Mechanisms Mediating the Effects ofγ-Tocotrienol When Used in Combination with PPARγAgonists or Antagonists on MCF-7 and MDA-MB-231 Breast Cancer Cells

γ -Tocotrienol is a natural vitamin E that displays potent anticancer activity, and previous studies suggest that these effects involve alterations in PPAR γ activity. Treatment with 0.5–6  μ M   γ -tocotrienol, 0.4–50  μ M PPAR γ agonists (rosiglitazone or troglitazone), or 0.4–25  μ M PPAR γ antagonists (GW9662 or T0070907) alone resulted in a dose-responsive inhibition of MCF-7 and MDA-MB-231 breast cancer proliferation.
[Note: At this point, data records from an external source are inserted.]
(* ===== verification/PortableTableProofs.v ===== *)
(** Tables: what validation and import accept, what a spreadsheet is shown, and
    a reader that recovers a table from its Markdown presentation. *)

From Stdlib Require Import ZArith Lia Ascii.
From stdpp Require Import base gmap strings list.
From S2P Require Import Prelude Text PortabilityTypes PortableTable.

#[local] Open Scope Z_scope.

(** ** Validation *)

Record table_ok (limits : Limits) (t : Table) : Prop := {
  tb_columns : columns t ≠ [];
  tb_named : Forall (λ c, blank c = false) (columns t);
  tb_distinct : NoDup (columns t);
  tb_cells : vec_len (columns t) * (vec_len (rows t) + 1) ≤ max_table_cells limits;
  tb_width : Forall (λ r, length r = length (columns t)) (rows t);
  tb_bytes : sum_lengths (columns t ++ concat (rows t)) ≤ max_input_bytes limits;
}.

Lemma existsb_Forall {A : Type} (p : A → bool) l : existsb p l = false ↔ Forall (λ x, p x = false) l.
Proof. induction l as [|x l IH]; simpl; [by split|]. by rewrite orb_false_iff, Forall_cons, IH. Qed.

Lemma size_list_to_set_nodup (l : list string) : size (list_to_set l : gset string) = length l ↔ NoDup l.
Proof.
  induction l as [|x l IH]; [split; [constructor|done]|].
  assert (∀ k : list string, (size (list_to_set k : gset string) ≤ length k)%nat) as Hle.
  { induction k as [|y k IHk]; [done|]. simpl. destruct (decide (y ∈ (list_to_set k : gset string))) as [Hy|Hy].
    - replace ({[y]} ∪ list_to_set k : gset string) with (list_to_set k : gset string) by set_solver. lia.
    - rewrite size_union, size_singleton by set_solver. lia. }
  rewrite NoDup_cons, <-IH. simpl. destruct (decide (x ∈ l)) as [Hx|Hx].
  - replace ({[x]} ∪ list_to_set l : gset string) with (list_to_set l : gset string) by set_solver.
    specialize (Hle l). split; [lia|naive_solver].
  - rewrite size_union, size_singleton by set_solver. split; [intros; split; [done|lia]|intros [_ ?]; lia].
Qed.

Lemma saturating_mul_le w h max :
  max < usize_max → saturating_mul w h ≤ max ↔ w * h ≤ max.
Proof. unfold saturating_mul. lia. Qed.

Lemma cell_count_le w h max :
  1 ≤ w → 0 ≤ h → max < usize_max → cell_count w h ≤ max ↔ w * (h + 1) ≤ max.
Proof.
  intros Hw Hh Hm. unfold cell_count. rewrite saturating_mul_le by done. unfold saturating_add.
  destruct (Z.min_spec usize_max (h + 1)) as [[Hlt ->]|[_ ->]]; [|done].
  assert (0 < usize_max) by done. split; nia.
Qed.

Lemma validate_table_ok limits t :
  max_table_cells limits < usize_max → validate_table t limits = Ok tt ↔ table_ok limits t.
Proof.
  intros Hm. unfold validate_table.
  rewrite !rbind_unit_ok, !reject_if_ok, orb_false_iff, bool_decide_eq_false, !existsb_Forall, negb_false_iff,
    bool_decide_eq_true, size_list_to_set_nodup, !Z.ltb_ge.
  assert (Forall (λ r, negb (vec_len r =? vec_len (columns t)) = false) (rows t)
    ↔ Forall (λ r, length r = length (columns t)) (rows t)) as ->.
  { apply Forall_proper; [|done]. intros r. rewrite negb_false_iff, Z.eqb_eq. unfold vec_len. lia. }
  assert (columns t ≠ [] → cell_count (vec_len (columns t)) (vec_len (rows t)) ≤ max_table_cells limits
    ↔ vec_len (columns t) * (vec_len (rows t) + 1) ≤ max_table_cells limits) as Hc.
  { intros Hne. apply cell_count_le; unfold vec_len; [|lia|done]. destruct (columns t); [done|simpl; lia]. }
  split; [intros ([? ?] & ? & ? & ? & ?)|intros []]; [constructor|split_and!]; by try apply Hc.
Qed.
However, combined treatment of 1–4  μ M   γ -tocotrienol with PPAR γ agonists reversed the growth inhibitory effects of γ -tocotrienol, whereas combined treatment of 1–4  μ M   γ -tocotrienol with PPAR γ antagonists synergistically inhibited MCF-7 and MDA-MB-231 cell growth. Combined treatment of γ -tocotrienol and PPAR γ agonists caused an increase in transcription activity of PPAR γ along with increased expression of PPAR γ and RXR, and decrease in PPAR γ coactivators, CBP p/300, CBP C-20, and SRC-1, in both breast cancer cell lines. In contrast, combined treatment of γ -tocotrienol with PPAR γ antagonists resulted in a decrease in transcription activity of PPAR γ , along with decreased expression of PPAR γ and RXR, increase in PPAR γ coactivators, and corresponding decrease in PI3K/Akt mitogenic signaling in these cells. These findings suggest that elevations in PPAR γ are correlated with increased breast cancer growth and survival, and treatment that decreases PPAR γ expression may provide benefit in the treatment of breast cancer.